*TASK TO CARRY OUT*
From the top of the entries below through the line containing "Preserves tasks_evolve m.", return every line exactly as written, please, and stop there.

**** PROVIDED ENTRIES

(* ===== verification/GatewayKeeps.v ===== *)
(** * Every operation of the Gateway keeps its invariant

    The synchronous sections, bottom up: publishing, finishing, ingestion, pumps,
    reconciliation, recovery and the request handlers. *)

From S2P Require Import Prelude Machine Values Json Contract Templates Verification Outputs StoreRows Store StoreOps StoreProps StoreInv StoreRun StoreOnce RuntimeEnv TaskContract Workspace GatewayState Gateway GatewayApi GatewayInv.

(** ** Reads of the store *)

#[global] Instance reads_events (l : list TaskEventRow) : Preserves eq (map_events l).
Proof. induction l as [|r l IH]; cbn [map_events]; preserve. Qed.
#[global] Instance reads_records (l : list TaskRow) : Preserves eq (map_records l).
Proof. induction l as [|r l IH]; cbn [map_records]; preserve. Qed.
Lemma reads_evolve {A : Type} (m : M A) : Preserves eq m -> Preserves tasks_evolve m.
Proof. intros H s. rewrite <- (H s). reflexivity. Qed.
#[global] Instance evolve_loadTaskEvents (id : string) : Preserves tasks_evolve (loadTaskEvents id).
Proof. apply reads_evolve. unfold loadTaskEvents. preserve. Qed.
#[global] Instance evolve_listNonTerminalTasks : Preserves tasks_evolve listNonTerminalTasks.
Proof. apply reads_evolve. unfold listNonTerminalTasks. preserve. Qed.

#[global] Hint Extern 3 (Holds (inv_closing _ _ _) (store _)) => (apply inv_store; solve [preserve]) : typeclass_instances.
#[global] Hint Extern 3 (Holds (inv_closing _ _ _) (modify_task _ _)) => (apply inv_modify; intros ?; by repeat split) : typeclass_instances.
#[global] Hint Extern 3 (Holds (inv_closing _ _ _) (awaits _)) => (apply inv_awaits; done) : typeclass_instances.

(** ** Tasks that have not ended *)

#[global] Instance live_store {A : Type} (id : string) (m : M A) : Holds (live id) (store m).
Proof. intros g Hg. unfold store. destruct (gw_db g); [|done]. by destruct (m d). Qed.
#[global] Instance live_awaits (id : string) (p : Pending) : Holds (live id) (awaits p).
Proof. by intros g Hg. Qed.
Lemma live_modify (id j : string) (f : GatewayTask -> GatewayTask) : (forall t, gt_terminal (f t) = gt_terminal t) -> Holds (live id) (modify_task j f).
Proof.
  intros Hf g (t & Ht & Hl). unfold live. cbn. destruct (decide (j = id)) as [->|].
  - exists (f t). by rewrite lookup_alter_eq, Ht, Hf.
  - exists t. by rewrite lookup_alter_ne.
Qed.
#[global] Hint Extern 3 (Holds (live _) (modify_task _ _)) => (apply live_modify; done) : typeclass_instances.

Lemma hoare_the {A : Type} (P R : Gateway -> Prop) (id : string) (k : GatewayTask -> G A) :
  (forall t, hoare (fun g => P g /\ gw_heap g !! id = Some t) (k t) R) -> (forall g, P g -> R g) -> hoare P (the_task id ≫= k) R.
Proof.
  intros H Hr g Hg. unfold the_task, mbind, ST_bind, asks. cbn. destruct (gw_heap g !! id) as [t|] eqn:E; cbn; [by apply H|by apply Hr].
Qed.

(** A call to the store, with what its run tells. *)
Definition stored_by {A : Type} (m : M A) (a : A) (g : Gateway) : Prop := exists db db', m db = (Ok a, db') /\ gw_db g = Some db'.
Lemma hoare_store {A B : Type} (P R : Gateway -> Prop) (m : M A) (k : A -> G B) :
  Holds P (store m) -> (forall a, hoare (fun g => P g /\ stored_by m a g) (k a) R) -> (forall g, P g -> R g) -> hoare P (store m ≫= k) R.
Proof.
  intros Hm Hk Hr g Hg. specialize (Hm g Hg). unfold store, mbind, ST_bind in *. destruct (gw_db g) as [db|] eqn:Edb; [|by apply Hr].
  destruct (m db) as [[a|e] db'] eqn:Em; cbn in *; [|by apply Hr]. apply Hk. split; [done|]. by exists db, db'.
Qed.
Lemma hoare_attempt {A : Type} (P R : Gateway -> Prop) (m h : G A) : hoare P m R -> hoare R h R -> hoare P (attempt m h) R.
Proof. intros Hm Hh g Hg. unfold attempt, catch. specialize (Hm g Hg). destruct (m g) as [[a|[]] g']; try done; by apply Hh. Qed.

(** The event buffer of a task holds at least one event. *)
Class Buffers (opts : GatewayOptions) : Prop := buffers : 1 <= go_maxEvents opts.
#[global] Instance buffers_default (remoteEnabled : bool) : Buffers (default_options remoteEnabled).
Proof. done. Qed.

Section Keeps.
Context (sha256_hex : string -> string) (opts : GatewayOptions) `{Hmax : !Buffers opts} (world : World) (bound k : Z).

#[local] Abbreviation keeps := (Holds (inv bound k)).
#[local] Abbreviation going id := (fun g => inv bound k g /\ live id g).

Lemma going_of (id : string) (t : GatewayTask) (g : Gateway) : inv bound k g /\ gw_heap g !! id = Some t -> gt_terminal t = false -> going id g.
Proof. intros [H Ht] Hl. split; [done|]. by exists t. Qed.

(** A read of the task that returns when it has ended. *)
Lemma keeps_unless_ended {A : Type} (id : string) (a : A) (body : GatewayTask -> G A) :
  (forall t, hoare (going id) (body t) (inv bound k)) -> keeps (t ← the_task id; if gt_terminal t then mret a else body t).
Proof.
  intros H. apply hoare_the; [|done]. intros t. destruct (gt_terminal t) eqn:E; [apply hoare_ret; naive_solver|].
  eapply hoare_weaken; [apply (H t)| |done]. intros g Hg. by eapply going_of.
Qed.

Lemma keeps_resolve (id j : string) (ev : TaskEvent) : Holds (going j) (resolveTerminalResult sha256_hex world id ev).
Proof. unfold resolveTerminalResult, readRun. apply holds_and; hold. Qed.

(** [pushEvent] of a terminal event, then what ends with [finishTask]. *)
Lemma keeps_push_last {A : Type} (id : string) (ev : TaskEvent) (rest : G A) : terminal_event ev = true ->
  hoare (fun g => inv_closing (Some id) bound k g /\ live id g) rest (inv bound k) -> hoare (going id) (pushEvent opts id ev;; rest) (inv bound k).
Proof.
  intros He Hr g [Hg (t & Ht & Hl)]. unfold mbind, ST_bind. rewrite (pushEvent_run _ _ _ _ _ Ht). apply Hr.
  pose proof (inv_push_last opts Hmax bound k id ev He g) as H. rewrite (pushEvent_run _ _ _ _ _ Ht) in H. apply H. split; [done|]. by exists t.
Qed.

Lemma keeps_finishWithTerminal (id : string) (ev : TaskEvent) (e : option (string * string)) :
  terminal_event ev = true -> keeps (finishWithTerminal sha256_hex opts world id ev e).
Proof.
  intros He. unfold finishWithTerminal. apply keeps_unless_ended. intros t.
  eapply (hoare_bind _ (going id)); [apply hoare_holds, _|intros p|by intros g []].
  eapply (hoare_bind _ (going id)); [|intros _|by intros g []].
  - apply hoare_holds, holds_on, holds_bind; [apply keeps_resolve|]. intros res. apply holds_and; hold.
  - apply keeps_push_last; [done|]. apply inv_finish.
Qed.

Lemma keeps_persistThenPush (id : string) (ev : TaskEvent) : terminal_event ev = false -> hoare (going id) (persistThenPush opts world id ev) (inv bound k).
Proof.
  intros He g [Hg Hl]. unfold persistThenPush, persist, asks, mbind, ST_bind. cbn.
  assert (forall g, inv bound k g -> live id g -> durable (gw_db g) id ev -> inv bound k (snd (pushEvent opts id ev g))) as Hpush
    by (intros g' H1 H2 H3; by apply (inv_push opts Hmax bound k id ev He)).
  destruct (gw_db g) as [db|] eqn:Edb; cbn; [|apply Hpush; [done|done|by right; rewrite Edb]].
  pose proof (inv_store None bound k (appendTaskEventDurable (wd_now world) id (toEventInput ev)) _ g Hg) as Hs.
  pose proof (live_store id (appendTaskEventDurable (wd_now world) id (toEventInput ev)) g Hl) as Hls.
  unfold attempt, catch, store in *. rewrite Edb in *. unfold now.
  destruct (appendTaskEventDurable _ _ _ db) as [[u|c] db'] eqn:Ea; cbn in *; [|done].
  apply Hpush; [done|done|]. cbn. unfold appendTaskEventDurable in Ea. inv_run Ea. by eapply append_durable.
Qed.

Lemma terminal_type_terminal (status : TaskStatus) (ev : TaskEvent) : ev_type ev = task_event_type (terminal_type status) -> terminal_event ev = true.
Proof. unfold terminal_event. intros ->. by destruct status. Qed.

Lemma keeps_synthEvent {A : Type} (id : string) (type : TaskEventType) (payload : value) (rest : TaskEvent -> G A) :
  (forall ev, ev_type ev = task_event_type type -> keeps (rest ev)) -> keeps (synthEvent world id type payload ≫= rest).
Proof.
  intros H g Hg. unfold synthEvent, the_task, mbind, ST_bind, asks. cbn. destruct (gw_heap g !! id) as [t|] eqn:Et; cbn; [|done].
  apply H; [done|]. apply (inv_modify None bound k id (set_gt_nextSeq (gt_nextSeq t + 1))); [|done]. intros ?. by repeat split.
Qed.

#[local] Hint Extern 3 (Holds (inv_closing _ _ _) (finishWithTerminal _ _ _ _ _ _)) =>
  (apply keeps_finishWithTerminal; first [assumption|by eapply terminal_type_terminal]) : typeclass_instances.
#[local] Hint Extern 3 (Holds (inv_closing _ _ _) (awaits (PResult _ _ _))) => (apply inv_awaits; [done|assumption]) : typeclass_instances.
#[local] Hint Extern 3 (Holds (inv_closing _ _ _) (awaits (PResultTimer _ _ _))) => (apply inv_awaits; [done|assumption]) : typeclass_instances.

(** *** Remote results *)

Section Result.
Context (id : string) (ev : TaskEvent) (He : terminal_event ev = true).
Lemma keeps_request_result (n : nat) : keeps (request_result sha256_hex opts world id ev n).
Proof. unfold request_result. hold. Qed.
Lemma keeps_finishRemote : keeps (finishRemoteWithResult sha256_hex opts world id ev).
Proof. pose proof keeps_request_result. unfold finishRemoteWithResult. hold. Qed.
Lemma keeps_on_result (n : nat) (a : option (string * option AgentTaskResultV1)) : keeps (on_result sha256_hex opts world id ev n a).
Proof. pose proof keeps_request_result. unfold on_result. hold. Qed.
End Result.

#[global] Instance keeps_fetchAndPersist (id : string) : keeps (fetchAndPersistRemoteResult opts id).
Proof. hold. Qed.
#[global] Instance keeps_on_persist (id : string) : keeps (on_persist world id).
Proof. hold. Qed.
#[global] Instance keeps_on_fetch (id : string) (a : option (string * option AgentTaskResultV1)) : keeps (on_fetch world id a).
Proof. hold. Qed.

#[global] Instance keeps_reconcile (id : string) (record : RunRecord) : keeps (reconcileRemoteRecord sha256_hex opts world id record).
Proof.
  unfold reconcileRemoteRecord. apply holds_bind; [apply _|]. intros _. apply holds_bind; [hold|]. intros t. cbv zeta. destruct (_ || _); [apply _|].
  apply keeps_synthEvent. intros ev Hev. apply keeps_finishRemote. by eapply terminal_type_terminal.
Qed.

(** *** Run events *)

#[global] Instance keeps_ingest (id : string) (e : RunEvent) : keeps (ingest sha256_hex opts world id e).
Proof.
  unfold ingest. apply keeps_unless_ended. intros t. destruct (runEventToTaskEvent e (gt_nextSeq t)) as [te|]; [|apply hoare_ret; by intros g []].
  eapply (hoare_bind _ (going id)); [apply hoare_holds, holds_and; apply _|intros _|by intros g []].
  match goal with |- context [terminal_event ?te] => destruct (terminal_event te) eqn:Ee end.
  - apply (hoare_weaken _ _ _ (inv bound k) (inv bound k)); [apply hoare_holds|by intros g []|done].
    apply holds_bind; [|apply _]. destruct (gt_mode t); [apply _|by apply keeps_finishRemote].
  - eapply (hoare_bind _ (inv bound k)); [by apply keeps_persistThenPush|intros _; by apply hoare_ret|done].
Qed.

#[global] Instance keeps_drain_loop (id : string) (i : nat) (rest : list RunEvent) : keeps (drain_loop sha256_hex opts world id i rest).
Proof. revert i. induction rest as [|e rest IH]; intros i; cbn [drain_loop]; hold. Qed.
#[global] Instance keeps_drain (id : string) : keeps (drain sha256_hex opts world id).
Proof. hold. Qed.
#[global] Instance keeps_startPoll (id : string) : keeps (startPoll sha256_hex opts world id).
Proof. hold. Qed.

(** *** Pumps *)

#[global] Instance keeps_startRemotePump (id : string) : keeps (startRemotePump id).
Proof. hold. Qed.
#[global] Instance keeps_resumePump (id : string) : keeps (resumePump id).
Proof. hold. Qed.
#[global] Instance keeps_mark_incomplete (id reason : string) : keeps (mark_incomplete id reason).
Proof. hold. Qed.
#[global] Instance keeps_maybeClear (id : string) : keeps (maybeClearCatchUp id).
Proof. hold. Qed.
#[global] Instance keeps_handleReplayMeta (id : string) (meta : value) : keeps (handleReplayMeta id meta).
Proof. hold. Qed.

#[global] Instance keeps_ingestSource (id : string) (e : RunEvent) (q : Z) : keeps (ingestSource opts world id e q).
Proof.
  unfold ingestSource. apply hoare_the; [|done]. intros t. apply hoare_asks. intros p.
  destruct (gt_terminal t) eqn:Et; [apply hoare_ret; naive_solver|]. destruct p; cbn; [|apply hoare_ret; naive_solver].
  destruct (runEventToTaskEvent e 0) as [te|]; [|apply (hoare_weaken _ _ _ (inv bound k) (inv bound k)); [apply hoare_holds; hold|naive_solver|done]].
  apply (hoare_weaken _ _ _ (going id) (inv bound k)); [|intros g [[Hg Ht] _]; by eapply going_of|done].
  apply hoare_attempt; [|by apply hoare_ret]. apply hoare_store; [apply holds_and; apply _| |by intros g []].
  intros [[rec applied] seq].
  set (ev := {| ev_seq := seq; ev_task_id := id; ev_type := ev_type te; ev_ts := ev_ts te; ev_payload := ev_payload te |}).
  set (P := fun g => going id g /\ (applied = true -> durable (gw_db g) id ev)).
  assert (forall j f, Holds (going id) (modify_task j f) -> Holds P (modify_task j f)) as Hmod by (intros j f Hj g [Hg Hd]; split; [by apply Hj|done]).
  apply (hoare_weaken _ _ _ P (inv bound k)); [|intros g [Hg (db & db' & Hm & Hdb)]; split; [done|]; intros ->; rewrite Hdb; exact (ingest_durable _ _ _ _ _ _ _ _ Hm)|done].
  eapply (hoare_bind _ P); [apply Hmod, holds_and; apply _|intros _|by intros g [[]]].
  eapply (hoare_bind _ (inv bound k)); [|intros _; apply hoare_holds, _|done].
  destruct applied; cbn [on]; [|apply hoare_ret; by intros g [[]]].
  eapply (hoare_bind _ P); [apply Hmod, holds_and; apply _|intros _|by intros g [[]]].
  change (terminal_event te) with (terminal_event ev). destruct (terminal_event ev) eqn:Ee; cbn [on].
  - apply (hoare_weaken _ _ _ (going id) (inv bound k)); [|by intros g []|done]. apply keeps_push_last; [done|].
    eapply (hoare_bind _ (inv bound k)); [apply inv_finish|intros _; apply hoare_holds, _|done].
  - eapply (hoare_bind _ (going id)); [|intros _; apply hoare_ret; by intros g []|by intros g []].
    apply (hoare_weaken _ _ _ (fun g => inv bound k g /\ live id g /\ durable (gw_db g) id ev) (going id)); [by apply inv_push| |done]. intros g [[Hg Hl] Hd]. split; [done|]. split; [done|by apply Hd].
Qed.

(** *** Reconciliation and recovery *)

#[global] Instance keeps_status_loop (id : string) (n : nat) : keeps (status_loop id n).
Proof. hold. Qed.
#[global] Instance keeps_reconcileViaStatus (id : string) : keeps (reconcileViaStatus id).
Proof. hold. Qed.
#[global] Instance keeps_on_status (id : string) (n : nat) (a : option RunRecord) : keeps (on_status sha256_hex opts world id n a).
Proof. hold. Qed.
#[global] Instance keeps_seed (id : string) : keeps (seedRecoveredLocalCursor world id).
Proof. hold. Qed.
Lemma keeps_failed_event (id : string) (payload : value) (e : option (string * string)) :
  keeps (ev ← synthEvent world id task_failed payload; finishWithTerminal sha256_hex opts world id ev e).
Proof. apply keeps_synthEvent. intros ev Hev. apply keeps_finishWithTerminal. by apply (terminal_type_terminal ts_failed). Qed.
#[global] Instance keeps_recover_failed (id : string) (n : nat) : keeps (recover_failed sha256_hex opts world id n).
Proof. pose proof keeps_failed_event. unfold recover_failed. hold. Qed.
#[global] Instance keeps_reconcileRecovered (id : string) (n : nat) : keeps (reconcileRecovered sha256_hex opts world id n).
Proof.
  assert (forall id s, keeps (ev ← synthEvent world id (terminal_type s) (VObj []); finishWithTerminal sha256_hex opts world id ev None))
    by (intros; apply keeps_synthEvent; intros; apply keeps_finishWithTerminal; by eapply terminal_type_terminal).
  unfold reconcileRecovered. hold.
Qed.
#[global] Instance keeps_on_recover_status (id : string) (n : nat) (a : option RunRecord) : keeps (on_recover_status sha256_hex opts world id n a).
Proof. hold. Qed.
End Keeps.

********

*TASK ANSWER*
(* ===== verification/GatewayKeeps.v ===== *)
(** * Every operation of the Gateway keeps its invariant

    The synchronous sections, bottom up: publishing, finishing, ingestion, pumps,
    reconciliation, recovery and the request handlers. *)

From S2P Require Import Prelude Machine Values Json Contract Templates Verification Outputs StoreRows Store StoreOps StoreProps StoreInv StoreRun StoreOnce RuntimeEnv TaskContract Workspace GatewayState Gateway GatewayApi GatewayInv.

(** ** Reads of the store *)

#[global] Instance reads_events (l : list TaskEventRow) : Preserves eq (map_events l).
Proof. induction l as [|r l IH]; cbn [map_events]; preserve. Qed.
#[global] Instance reads_records (l : list TaskRow) : Preserves eq (map_records l).
Proof. induction l as [|r l IH]; cbn [map_records]; preserve. Qed.
Lemma reads_evolve {A : Type} (m : M A) : Preserves eq m -> Preserves tasks_evolve m.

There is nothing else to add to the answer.